The Yankees could then swoop in and sign him. We know that they have no problems signing older players to insanely large contracts.
The Phillies pitching rotation heading into 2011 is getting lauded as potentially one of the greatest in MLB history.
In particular, their first four starters are Roy Halladay, Cliff Lee, Roy Oswalt and Cole Hamels. That could be as dominant a front four that we have seen in baseball since the Braves in the early 90's.
Lost in the shuffle is the fact that Hamels is a free agent after the season. He will be in line for a big pay raise and the Phillies have a lot of money already invested in other places, so it's hard to imagine them being able to afford him.
Hamels will be 28 years old going into 2012, the same age that Sabathia was when he signed with the Yankees three years ago. He has a good track record and is not afraid to pitch on the big stage.
Starting with Lowe, the next few names on the list will take the term "ace" and use it liberally to describe a guy who starts on Opening Day or in Game 1 of a postseason series.
Lowe isn't an "ace" in the traditional sense that he doesn't overpower hitters with his stuff, but he is very effective with the arsenal of pitches that he does have. There have been rumors for a long time that the Braves have tried to unload his contract, but that was before he finished the 2010 season strong.
If he has a really good year with the Braves, he probably won't get traded, but never say never.
They did trade Javier Vazquez to the Yankees last year after he was one of the best pitchers in the National League in 2009.
Fausto Carmona bounced back to have a pretty good 2010 season after two years in which he was a disaster.
The Indians don't want to trade him because they don't have any starters on their team right now, but if the right deal were to come along, they would certainly entertain it.

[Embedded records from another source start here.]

Section up.
Context {lv : nat} T N g (P : PageNum) (l : list (kid lv)) (kk : list Z) (r : list (kid lv)) (c : ctx (Datatypes.S lv)) (t : tree lv).
Context (LW : lowered T N g (Up P l kk r c) t) (HD : delete_ok (g_header g)).
Notation h := (g_header g).
Notation kids := (l ++ (kk, t) :: r).

Lemma up_parent : ∃ nx, N !! P = Some (mkNode false (ctx_parent c) nx (kid_items kids)) ∧ ∀ x, x ∈ kids → holds N P x.2.
Proof using LW.
  destruct (proj1 (holds_plug N (Up P l kk r c) t) (lw_holds _ _ _ _ _ LW)) as [Ht ([nx E] & Hk & _)]. exists nx. split; [by rewrite kid_items_app|].
  intros x [Hx|[->|Hx]%elem_of_cons]%elem_of_app; [|exact Ht|]; apply Hk, elem_of_app; auto.
Qed.

Lemma up_body : ∃ xs x, body t = xs ++ [x] ∧ (at_leaves lv = true ∨ xs ≠ []).
Proof using LW HD.
  destruct (lw_order _ _ _ _ _ LW) as (lo & hi & t0 & _ & [[Hlen _] _] & _). cbn [is_top low_min] in Hlen. destruct (half_enough h (at_leaves lv) HD) as [H2 H3].
  destruct (body t) as [|x xs] eqn:E using rev_ind; [cbn [length] in Hlen; lia|]. exists xs, x. split; [done|]. destruct (at_leaves lv) eqn:El; [by left|right].
  specialize (H3 eq_refl). rewrite length_app in Hlen. intros ->. cbn [length] in Hlen. lia.
Qed.

Notation n := (length (body t)).
Notation k := (kind (at_leaves lv)).

(** The steps before the neighbor is used. *)
Lemma up_prefix fuel i kn (tn : tree lv) : kids !! i = Some (kn, tn) →
  (if Z.of_nat (length l) =? 0 then 1 else Z.of_nat (length l) - 1) = Z.of_nat i → Z.of_nat n < min_size h (at_leaves lv) →
  ∃ T1 g1, works g g1 ∧ st T1 N g1 ∧ pinned g1 P ∧ pinned g1 (page_of tn) ∧
    coalesce_or_redistribute fuel k (page_of t) T =
      (if max_size h (at_leaves lv) <? Z.of_nat n + Z.of_nat (length (body tn)) then redistribute k (page_of tn) (page_of t) P (Z.of_nat (length l))
       else
         rc ← coalesce_nodes k (page_of tn) (page_of t) P (Z.of_nat (length l));
         if RC.OB_FAIL rc then mret rc
         else match fuel with O => abort | Datatypes.S fuel => coalesce_or_redistribute fuel InternalHandler P end) T1.
Proof using LW HD.
  intros Hi Ei Hn. pose proof (lw_st _ _ _ _ _ LW) as I. pose proof (s_index _ _ _ I) as HI. destruct up_parent as (nx & HP & HK). destruct up_body as (xs & x & Eb & Hne).
  destruct (lowered_node T N g _ t LW) as ([nxt Ht] & _). pose proof (lw_pinned _ _ _ _ _ LW) as Hp. cbn [ctx_parent] in Ht.
  destruct (st_page_range _ _ _ _ _ I HP) as [HPr _].
  assert (∀ z, z ∈ kids → in_srange 32 (page_of z.2)) as Hrange.
  { intros z Hz. destruct (holds_page N P z.2 (HK z Hz)) as (m & Hm & _). by apply (st_page_range _ _ _ _ _ I Hm). }
  pose proof (HK (kn, tn) ltac:(by eapply list_elem_of_lookup_2)) as Hkn. cbn in Hkn. rewrite <-(mk_body tn) in Hkn. apply holds_mk in Hkn as [[nxn Hn'] _].
  destruct (memo_get_ok T N g P _ I HP) as (T1 & E1 & I1). set (g1 := push (MemoPin P) g) in *. assert (works g g1) as W1 by apply works_push.
  assert (pinned g1 P) as Pp by (left; apply elem_of_app; right; left). assert (pinned g1 (page_of t)) as Pt by (by apply (works_pinned g)).
  destruct (memo_get_ok T1 N g1 (page_of tn) _ I1 Hn') as (T2 & E2 & I2). set (g2 := push (MemoPin (page_of tn)) g1) in *. assert (works g1 g2) as W2 by apply works_push.
  assert (MemoPin (page_of tn) ∈ g_items g2) as Pn2 by (apply elem_of_app; right; left).
  destruct (memo_latch_ok T2 N g2 (page_of tn) I2 Pn2) as (T3 & E3 & I3). cbn [g_mode g2 g1 push] in E3, I3. rewrite (lw_mode _ _ _ _ _ LW) in E3, I3.
  set (g3 := push (MemoLatch READ_WRITE (page_of tn)) g2) in *. assert (works g2 g3) as W3 by apply works_push.
  exists T3, g3. split; [eapply works_trans; [exact W1|by eapply works_trans]|]. split; [done|]. split; [by apply (works_pinned g2), (works_pinned g1)|].
  split; [apply (works_pinned g2); [done|by left]|].
  destruct (read_page T1 N g1 P _ I1 Pp HP) as (d & R & Hrd).
  pose proof (read_elt_key T1 N g1 (page_of t) _ (body t) (length xs) x I1 Pt Ht eq_refl eq_refl) as Ekey.
  rewrite Eb in Ekey. specialize (Ekey (list_lookup_middle xs [] x _ eq_refl)). cbn [g_header g1 push] in Ekey.
  destruct (lw_order _ _ _ _ _ LW) as (lo & hi & t0 & (lo0 & hi0 & OL & OR & _ & OC) & [_ Hf] & Pt0 & Wt0). rewrite Eb in Hf.
  destruct (fills_key h HI (kcmp h) (kok h) lo hi xs x Hne Hf) as [Ok Hw].
  assert (kid_items kids = kid_items (l ++ (kk, t0) :: r)) as Eits by (rewrite !kid_items_app; f_equal; unfold kid_items; cbn; unfold kid_ref; cbn; by rewrite Pt0).
  destruct (lookup_child h _ d lo0 l kk t0 r hi0 lo hi (elt_key h x) HI R eq_refl Eits OL Wt0 OR Ok Hw) as [pos Elk].
  assert (kids !! length l = Some (kk, t)) as Hlk by (by apply list_lookup_middle).
  assert (∀ j z, kids !! j = Some z → child_at h d (Z.of_nat j) = Some (page_of z.2)) as Hchild.
  { intros j z Hj. apply (rep_child h _ d j z.1 (page_of z.2) HI R eq_refl); [|apply Hrange; by eapply list_elem_of_lookup_2]. cbn. unfold kid_items.
    rewrite !list_lookup_fmap, Hj. by destruct z. }
  assert (∀ f, coalesce_or_redistribute f k (page_of t) T =
      (if max_size h (at_leaves lv) <? Z.of_nat n + Z.of_nat (length (body tn)) then redistribute k (page_of tn) (page_of t) P (Z.of_nat (length l))
       else
         rc ← coalesce_nodes k (page_of tn) (page_of t) P (Z.of_nat (length l));
         if RC.OB_FAIL rc then mret rc
         else match f with O => abort | Datatypes.S f => coalesce_or_redistribute f InternalHandler P end) T3) as Hgo; [|apply Hgo].
  intros f. assert (pinned g3 (page_of t)) as Pt3 by (by apply (works_pinned g2), (works_pinned g1)). assert (pinned g3 (page_of tn)) as Pn3 by (apply (works_pinned g2); [done|by left]).
  assert (st T3 N g3 ∧ g_header g3 = h) as [_ Eh3] by done.
  destruct f as [|f]; cbn [coalesce_or_redistribute]; rewrite (exec (header_ok _ _ _ I));
    rewrite (exec (read_ok T N g (page_of t) _ node_size _ I Hp Ht (λ d R, rep_size _ HI _ d R))); cbn [nd_items]; rewrite items_len;
    (erewrite (bind_run (node_min_size _) _ T); [|unfold node_min_size; rewrite (exec (header_ok _ _ _ I)); by rewrite (exec (read_ok T N g (page_of t) _ is_leaf _ I Hp Ht (λ d R, rep_is_leaf _ _ d R)))]);
    cbn [nd_leaf]; rewrite (proj2 (Z.leb_gt _ _)) by lia;
    rewrite (exec (read_ok T N g (page_of t) _ parent_page_num _ I Hp Ht (λ d R, rep_parent _ _ d R))); cbn [nd_parent];
    rewrite (proj2 (Z.eqb_neq _ _)) by (change BP_INVALID_PAGE_NUM with (-1); lia);
    rewrite (exec E1); change (RC.OB_FAIL RC.SUCCESS) with false; cbn iota;
    replace (Z.of_nat n - 1) with (Z.of_nat (length xs)) by (rewrite Eb, length_app; cbn; lia);
    rewrite (exec Ekey), (exec (Hrd _ _ _ Elk)), (exec (Hrd _ (λ d, child_at h d _) _ (Hchild _ _ Hlk)));
    cbn [snd]; rewrite Z.eqb_refl; (erewrite (bind_run (assertb true) _ T1 tt T1) by done);
    rewrite Ei, (exec (Hrd _ (λ d, child_at h d _) _ (Hchild _ _ Hi))); cbn [snd];
    rewrite (exec E2); change (RC.OB_FAIL RC.SUCCESS) with false; cbn iota; unfold xlatch; rewrite (exec E3);
    rewrite (exec (read_ok T3 N g3 (page_of tn) _ node_size _ I3 Pn3 Hn' (λ d R, rep_size _ HI _ d R))); cbn [nd_items]; rewrite items_len;
    (erewrite (bind_run (node_max_size _) _ T3); [|unfold node_max_size; rewrite (exec (header_ok _ _ _ I3)); by rewrite (exec (read_ok T3 N g3 (page_of t) _ is_leaf _ I3 Pt3 Ht (λ d R, rep_is_leaf _ _ d R)))]);
    cbn [nd_leaf]; rewrite Eh3; done.
Qed.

There is a question about Carmona's poise and playing in New York wouldn't help that at all, but when he is on his game he is terrific. He has a great sinker, which induces a lot of double plays, getting him out of a lot of trouble.

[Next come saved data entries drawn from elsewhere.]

Lemma undo_operation_run d x o r : tables_ok d → recovering_ x = false → recs d !! op_key o = Some r → marked (trx_id_ x) o r →
  (op_type o = INSERT → tv_bare tv (op_table o) (db_tables d)) →
  ∃ s, (∀ l, undo_operations x (o :: l) RC.SUCCESS d = undo_operations x l RC.SUCCESS (set_tables s d)) ∧ same_tables tv (db_tables d) s ∧
    tables_ok (set_tables s d) ∧ (∀ k, k ≠ op_key o → tv_recs tv s !! k = recs d !! k) ∧ undone o r (tv_recs tv s !! op_key o).
Proof.
  intros T Hx Hr Hm Hbare. destruct (record_fields d _ r T Hr) as (b & e & Ef & Hb & He). pose proof (record_length d _ r T Hr) as H8. cbn in Ef.
  unfold marked, undone in *. destruct (op_type o) eqn:Eo; try done.
  - destruct (tl_delete _ (db_tables d) (op_table o) (op_rid o) r None (proj1 T) Hr) as (s & Et & Hsame & Hrecs); [right; auto|].
    exists s. split_and!; [|done|by eapply tables_ok_delete|intros k Hk; rewrite Hrecs; by rewrite lookup_delete_ne|rewrite Hrecs; apply lookup_delete_eq].
    intros l. cbn [undo_operations]. rewrite Eo, Hx. unfold undo_insert. mstep. unfold tables. by rewrite Et.
  - destruct (set_end e r max_trx_id He H8 ltac:(unfold in_srange, max_trx_id, INT32_MAX; lia)) as (r' & Es & B1 & N1 & L1 & P1).
    assert (rollback_visitor (trx_id_ x) false e r = Some (tt, (true, r'))) as Ev.
    { unfold rollback_visitor. rewrite (int_field_get e r 4 (proj2 (proj2 He)) ltac:(lia)). change (default 0 (get_i32 r 4)) with (end_xid r). rewrite Hm.
      cbn. rewrite Z.eqb_refl. cbn. by rewrite Es. }
    destruct (tl_visit _ (db_tables d) (op_table o) (op_rid o) _ r _ _ _ (proj1 T) Hr Ev) as (s & Et & Hsame & Hrecs); [done|].
    exists s. split_and!; [|done|by eapply tables_ok_insert|intros k Hk; rewrite Hrecs; by rewrite lookup_insert_ne|].
    + assert (undo_delete x (op_table o) (op_rid o) RC.SUCCESS d = Some (RC.SUCCESS, set_tables s d)) as Eu.
      { unfold undo_delete. rewrite (exec (assert_run _ d (bool_decide_eq_true_2 _ eq_refl))), (exec Ef), Hx, (exec (tables_run _ d _ s Et)). done. }
      intros l. cbn [undo_operations]. by rewrite Eo, (exec Eu).
    + rewrite Hrecs, lookup_insert_eq. exists r'. by split_and!.
Qed.

Lemma undo_operations_run d x l : tables_ok d → recovering_ x = false → NoDup (op_key <$> l) →
  (∀ o, o ∈ l → ∃ r, recs d !! op_key o = Some r ∧ marked (trx_id_ x) o r) → (∀ o, o ∈ l → tv_bare tv (op_table o) (db_tables d)) →
  ∃ s, undo_operations x l RC.SUCCESS d = Some (inr RC.SUCCESS, set_tables s d) ∧ same_tables tv (db_tables d) s ∧ tables_ok (set_tables s d) ∧
    (∀ k, k ∉ op_key <$> l → tv_recs tv s !! k = recs d !! k) ∧
    (∀ o, o ∈ l → ∃ r, recs d !! op_key o = Some r ∧ undone o r (tv_recs tv s !! op_key o)).
Proof.
  intros T Hx. revert d T. induction l as [|o l IH]; intros d T Hnd Hl Hbare.
  - exists (db_tables d). destruct d. split; [done|]. split; [split; [apply T|done|done]|]. split; [done|]. split; [done|]. by intros o ?%not_elem_of_nil.
  - cbn in Hnd. apply list.NoDup_cons in Hnd as [Ho Hnd]. destruct (Hl o ltac:(left)) as (r & Hr & Hm).
    destruct (undo_operation_run d x o r T Hx Hr Hm ltac:(intros _; apply Hbare; left)) as (s & E & Hsame & HT & Hother & Hun).
    assert (∀ o', o' ∈ l → op_key o' ≠ op_key o) as Hne by (intros o' Ho' Eq; apply Ho; rewrite <-Eq; by apply list_elem_of_fmap_2).
    destruct (IH (set_tables s d) HT Hnd) as (s2 & E2 & Hsame2 & HT2 & Hout & Hin).
    { intros o' Ho'. unfold recs. cbn. rewrite Hother by auto. apply Hl. by right. }
    { intros o' Ho'. cbn. apply (sm_bare Hsame), Hbare. by right. }
    exists s2. rewrite (E l). split; [exact E2|]. split; [by eapply same_tables_trans|]. split; [exact HT2|]. split.
    + intros k [Hk1 Hk2]%not_elem_of_cons. rewrite Hout by done. by apply Hother.
    + intros o' [->|Ho']%elem_of_cons.
      * exists r. split; [done|]. by rewrite Hout.
      * destruct (Hin o' Ho') as (r0 & H0 & H1). exists r0. split; [|done]. rewrite <-H0. symmetry. apply Hother. auto.
Qed.
End loops.

(** A statement about the record of a key, when there is one and when there is none. *)
Ltac by_record r := split; [intros ?; by exists r|by intros (? & [= <-] & ?)].
Ltac by_no_record := by split; [intros ?|intros (? & ? & _)].

Section ending.
Context {S L : Type} `{!Tables S, !TablesLaws S} `{!LogHandler L, !LogLaws L}.
Context (Hacc : log_accepts (L:=L)).
Notation Db := (Db S L).
Implicit Types (d : Db) (A : Snapshots) (p q : TrxPtr) (k : Key) (o : Operation).

(** Nothing is said about the key. *)
Definition nothing (A : Snapshots) k : Prop :=
  committed A !! k = None ∧ ∀ q z, active A !! q = Some z → tx_snapshot z !! k = None ∧ tx_inserted z !! k = None ∧ k ∉ tx_deleted z.

Lemma nothing_coupled d A k : coupled d A → recs d !! k = None → nothing A k.
Proof.
  intros C Hk. split; [by eapply no_committed|]. intros q z Hq. by destruct (no_record d A C q z k Hq Hk) as (? & ? & ?).
Qed.

Lemma active_ended A p c q z : active (ended p c A) !! q = Some z → q ≠ p ∧ active A !! q = Some z.
Proof. cbn. intros [Hne Hz]%lookup_delete_Some. by split. Qed.

(** Without the transaction [p] the sets of the others are as before. *)
Lemma fits_ended A p c k r r' : fits A k r →
  (∀ row, c !! k = Some row ↔ live r' ∧ drop 8 r' = row) → drop 8 r' = drop 8 r →
  (∀ q z, q ≠ p → active A !! q = Some z → (in_snapshot (tx_id z) r' ↔ in_snapshot (tx_id z) r) ∧
     (begin_xid r' = - tx_id z ↔ begin_xid r = - tx_id z) ∧ (0 < begin_xid r' ∧ end_xid r' = - tx_id z ↔ 0 < begin_xid r ∧ end_xid r = - tx_id z)) →
  fits (ended p c A) k r'.
Proof.
  intros [_ Fa] Hc Hp Hq. split; [done|]. intros q z [Hne Hz]%active_ended. destruct (Fa q z Hz) as (F1 & F2 & F3).
  destruct (Hq q z Hne Hz) as (Q1 & Q2 & Q3). rewrite Hp. split_and!.
  - intros row. by rewrite F1, Q1.
  - intros row. by rewrite F2, Q2.
  - by rewrite F3, Q3.
Qed.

He's not a strikeout pitcher, but he does have a decent mix of pitches in his bag.
Plus, Carmona is signed relatively cheap through 2014.

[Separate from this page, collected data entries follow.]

(** Deleting the entries of a record: the assertion fails only when a tree refuses to
    delete an entry that it holds. *)
Lemma delete_entries_run w l : all_ok w l → (∀ x, x ∈ l → has_entry w x) →
  match delete_entries l (mkTableRecord rid (Some r)) w with
  | Some (_, w') => moved (removed r rid) l w w'
  | None => ∃ x, x ∈ l ∧ delete_refused x
  end.
Proof.
  revert w. induction l as [|x l IH]; intros w H H1; cbn [delete_entries]; [apply moved_nil, H|].
  pose proof H as (I & _ & Hnd). destruct (all_ok_cons w x l H) as (Ox & Hl & Hx). cbn [tr_data tr_rid].
  rewrite (exec (m := deref (Some r)) (s := w) (a := r) (s1 := w) eq_refl).
  destruct (delete_call w size x r rid I Ox Hr) as (rc & w1 & E & _ & [[-> M]|[Hrc _]]); rewrite (exec E).
  - rewrite bool_decide_eq_true_2 by done. rewrite (exec (m := assertb true) (s := w1) (a := tt) (s1 := w1) eq_refl).
    specialize (IH w1 ltac:(by eapply all_ok_moved)). destruct (delete_entries l _ w1) as [[[] w2]|].
    + eapply moved_cons; [done|exact M|]. apply IH. intros z Hz i Hi. rewrite (untouched _ x l w w1 z i M Hx Hz Hi). apply H1; [by right|done].
    + destruct IH as (z & Hz & Href); [|exists z; split; [by right|done]].
      intros z Hz i Hi. rewrite (untouched _ x l w w1 z i M Hx Hz Hi). apply H1; [by right|done].
  - rewrite bool_decide_eq_false_2 by done. cbn. exists x. split; [left|]. exists w, rc, w1. split_and!; try done. apply H1. left.
Qed.

(** *** Putting back and taking out

    The results of these calls are ignored. *)
Definition puts_back x : Prop :=
  ∀ w rc w', sv_inv sv w → index_ok w size x → lacks_entry w x → index_insert_entry x r rid w = Some (rc, w') → rc = RC.SUCCESS.
Definition takes_out x : Prop := ¬ delete_refused x.

Definition put x (E E' : Entries) : Prop := (E' = E ∨ added r rid x E E') ∧ (puts_back x → added r rid x E E').
Definition taken x (E E' : Entries) : Prop :=
  (E' = E ∨ E' = E ∖ {[(index_key x r, rid)]}) ∧ (takes_out x → (index_key x r, rid) ∈ E → E' = E ∖ {[(index_key x r, rid)]}).

Lemma put_call w x : sv_inv sv w → index_ok w size x → ∃ rc w', index_insert_entry x r rid w = Some (rc, w') ∧ moved put [x] w w'.
Proof.
  intros I Ox. destruct (insert_call w size x r rid I Ox Hr) as (rc & w' & E & F & Hres). exists rc, w'. split; [done|].
  destruct Hres as [[_ M]|[Hrc Et]].
  - eapply moved_weaken; [exact M|]. intros y E0 E1 _ [_ H]. split; [by right|done].
  - split; [apply (sf_inv F)|apply (sf_files F)|by apply kinds_same| |intros i _; by apply entries_same].
    intros y i Hy%list_elem_of_singleton Hi. subst y. rewrite (entries_same w w' Et). split; [by left|]. intros Hput.
    unfold added. destruct (decide ((index_key x r, rid) ∈ entries_of w i)) as [?|Hn]; [set_solver|].
    destruct Hrc. eapply Hput; [exact I|exact Ox| |exact E]. intros j Hj. assert (j = i) as -> by congruence. done.
Qed.

Lemma take_call w x : sv_inv sv w → index_ok w size x → ∃ rc w', index_delete_entry x r rid w = Some (rc, w') ∧ moved taken [x] w w'.
Proof.
  intros I Ox. destruct (delete_call w size x r rid I Ox Hr) as (rc & w' & E & F & Hres). exists rc, w'. split; [done|].
  destruct Hres as [[_ M]|[Hrc Et]].
  - eapply moved_weaken; [exact M|]. intros y E0 E1 _ [_ H]. split; [by right|done].
  - split; [apply (sf_inv F)|apply (sf_files F)|by apply kinds_same| |intros i _; by apply entries_same].
    intros y i Hy%list_elem_of_singleton Hi. subst y. rewrite (entries_same w w' Et). split; [by left|]. intros Ht Hin. destruct Ht.
    exists w, rc, w'. split_and!; try done. intros j Hj. assert (j = i) as -> by congruence. done.
Qed.

Lemma put_entries_run w l : all_ok w l → ∃ w', put_entries l r rid w = Some (tt, w') ∧ moved put l w w'.
Proof.
  revert w. induction l as [|x l IH]; intros w H; cbn [put_entries]; [exists w; split; [done|apply moved_nil, H]|].
  pose proof H as (I & _ & Hnd). destruct (all_ok_cons w x l H) as (Ox & Hl & Hx). destruct (put_call w x I Ox) as (rc & w1 & E & M). rewrite (exec E).
  destruct (IH w1) as (w' & E' & M'); [by eapply all_ok_moved|]. exists w'. split; [done|]. by eapply moved_cons.
Qed.

Lemma take_entries_run w l : all_ok w l → ∃ w', take_entries l r rid w = Some (tt, w') ∧ moved taken l w w'.
Proof.
  revert w. induction l as [|x l IH]; intros w H; cbn [take_entries]; [exists w; split; [done|apply moved_nil, H]|].
  pose proof H as (I & _ & Hnd). destruct (all_ok_cons w x l H) as (Ox & Hl & Hx). destruct (take_call w x I Ox) as (rc & w1 & E & M). rewrite (exec E).
  destruct (IH w1) as (w' & E' & M'); [by eapply all_ok_moved|]. exists w'. split; [done|]. by eapply moved_cons.
Qed.

End run.
End loops.

Section table.
Context {W : Type} `{!Storage W, !StorageLaws W, !TreesReturn W}.
Implicit Types (w : W) (x : BplusTreeIndex) (T : HeapTable) (rid : RID) (r : list Z) (σ : Records).

(** The storage outside a table. *)
Record elsewhere T w w' : Prop := {
  ew_files f : record_handler_ T ≠ Some f → sv_files sv w' !! f = sv_files sv w !! f;
  ew_kind : kinds_kept w w';
  ew_entries i : Some i ∉ index_handler_ <$> indexes_ T → entries_of w' i = entries_of w i
}.

Lemma elsewhere_trans T w1 w2 w3 : elsewhere T w1 w2 → elsewhere T w2 w3 → elsewhere T w1 w3.
Proof.
  intros [F1 K1 E1] [F2 K2 E2]. split.
  - intros f Hf. by rewrite F2, F1.
  - by eapply kinds_trans.
  - intros i Hi. by rewrite E2, E1.
Qed.

Lemma elsewhere_moved T R l w w' : moved R l w w' → (∀ x, x ∈ l → x ∈ indexes_ T) → elsewhere T w w'.
Proof.
  intros [_ F K _ O] Hl. split; [intros f _; by rewrite F|done|]. intros i Hi. apply O.
  intros (x & Hx & Hxl)%list_elem_of_fmap. apply Hi. rewrite Hx. apply list_elem_of_fmap_2. auto.
Qed.

Lemma elsewhere_file T w w' f σ : record_handler_ T = Some f → sv_trees sv w' = sv_trees sv w → sv_files sv w' = <[f := σ]> (sv_files sv w) → elsewhere T w w'.
Proof.
  intros Hf Et Ef. split; [|by apply kinds_same|intros i _; by apply entries_same].
  intros f' Hf'. rewrite Ef, lookup_insert_ne; [done|]. congruence.
Qed.

Lemma elsewhere_same T w w' : sv_trees sv w' = sv_trees sv w → sv_files sv w' = sv_files sv w → elsewhere T w w'.
Proof. intros Et Ef. split; [intros f _; by rewrite Ef|by apply kinds_same|intros i _; by apply entries_same]. Qed.

(** A table after its records and entries have changed. *)
Lemma table_rebuild m m' w w' T σ σ' : table_but m w T σ → elsewhere T w w' → sv_inv sv w' →
  (∀ f, record_handler_ T = Some f → sv_files sv w' !! f = Some σ') →
  (∀ rid r, σ' !! rid = Some r → Z.of_nat (length r) = tm_record_size (table_meta_ T)) →
  (∀ x i, x ∈ indexes_ T → index_handler_ x = Some i →
     (∀ k rid, (k, rid) ∈ entries_of w' i → ∃ r, σ' !! rid = Some r ∧ k = index_key x r) ∧
     (∀ rid r, σ' !! rid = Some r → rid ∉ m' → (index_key x r, rid) ∈ entries_of w' i)) →
  table_but m' w' T σ'.
Proof.
  intros [I (f & Hf1 & Hf2 & Hf3) Hs Ho Hd Hfi _ _] Ew I' Hf Hs' Hx. split; [done| |done| |done|done| |].
  - exists f. split_and!; auto.
  - intros x Hin. eapply index_ok_kept; [apply (ew_kind _ _ _ Ew)|auto].
  - intros x i k rid Hin Hi. by apply (Hx x i Hin Hi).
  - intros x i rid r Hin Hi. by apply (Hx x i Hin Hi).
Qed.

Lemma table_all_ok m w T σ : table_but m w T σ → all_ok (tm_record_size (table_meta_ T)) w (indexes_ T).
Proof. intros Tk. split; [apply (tk_inv _ _ _ _ Tk)|]. split; [apply (tk_open _ _ _ _ Tk)|apply (tk_distinct _ _ _ _ Tk)]. Qed.

(** Tables that share no file and no tree. *)
Definition apart T1 T2 : Prop :=
  record_handler_ T1 ≠ record_handler_ T2 ∧ ∀ i, Some i ∈ index_handler_ <$> indexes_ T1 → Some i ∉ index_handler_ <$> indexes_ T2.

Lemma table_elsewhere m w w' T T2 σ : apart T2 T → elsewhere T w w' → sv_inv sv w' → table_but m w T2 σ → table_but m w' T2 σ.
Proof.
  intros [Hf Hi] Ew I [I0 (f & Hf1 & Hf2 & Hf3) Hs Ho Hd Hfi Hso Hco].
  assert (∀ x i, x ∈ indexes_ T2 → index_handler_ x = Some i → entries_of w' i = entries_of w i) as He.
  { intros x i Hx Hxi. apply (ew_entries _ _ _ Ew), Hi. rewrite <-Hxi. by apply list_elem_of_fmap_2. }
  split; [done| |done| |done|done| |].
  - exists f. split; [done|]. split; [done|]. rewrite (ew_files _ _ _ Ew); [done|]. congruence.
  - intros x Hx. eapply index_ok_kept; [apply (ew_kind _ _ _ Ew)|auto].
  - intros x i k rid Hx Hxi. rewrite (He x i) by done. eauto.
  - intros x i rid r Hx Hxi. rewrite (He x i) by done. eauto.
Qed.

(** With frames for all pages. *)
Lemma reliable_remove `{!ReliableStorage W} w f σ rid r : sv_inv sv w → sv_files sv w !! f = Some σ → σ !! rid = Some r →
  ∃ w', rf_delete_record f rid w = Some (RC.SUCCESS, w') ∧ sv_inv sv w' ∧ sv_trees sv w' = sv_trees sv w ∧
    sv_files sv w' = <[f := delete rid σ]> (sv_files sv w).
Proof.
  intros I Hf Hr. destruct (sl_delete _ w f σ rid r I Hf Hr) as (rc & w' & E & I' & Et & [[-> Ef]|[Hrc _]]); [by exists w'|].
  by destruct (Hrc (rs_delete _ w f σ rid r rc w' I Hf Hr E)).
Qed.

Sure, the Yankees always have to go out and sign the big, high-priced free agents, but what if this time they actually developed their own?
Phil Hughes was really good for the Yankees before he wore down as the 2010 season went on. He's only 24 years old. He will get stronger with more experience and he has the stuff to be a top-of-the-rotation starter.
I know that Yankees' fans have no patience, but give Hughes the time to develop into a great starter and he could make you forget about Sabathia if he leaves.
The Giants are going to be apprehensive to break up their pitching staff. The problem is that circumstances might dictate that one of their starters gets moved.
Their offense is going be awful, even with National League Rookie of the Year Buster Posey becoming a superstar. Pablo Sandoval has to prove that he is capable of getting in playing shape and staying in playing shape. Other than that, there's nothing on this offense.
Pitching wise, they are loaded with Sanchez, Tim Lincecum, Matt Cain and Madison Bumgarner. However, those guys will be due for pay raises very soon and they still have that Barry Zito contract on their hands, so someone might have to go to upgrade the offense and keep the team within their spending means.
The most likely candidate from the group to get dealt is Sanchez. They won't deal Lincecum and Cain, and Bumgarner won't hit arbitration for another two years, so Sanchez could find himself being the odd man out.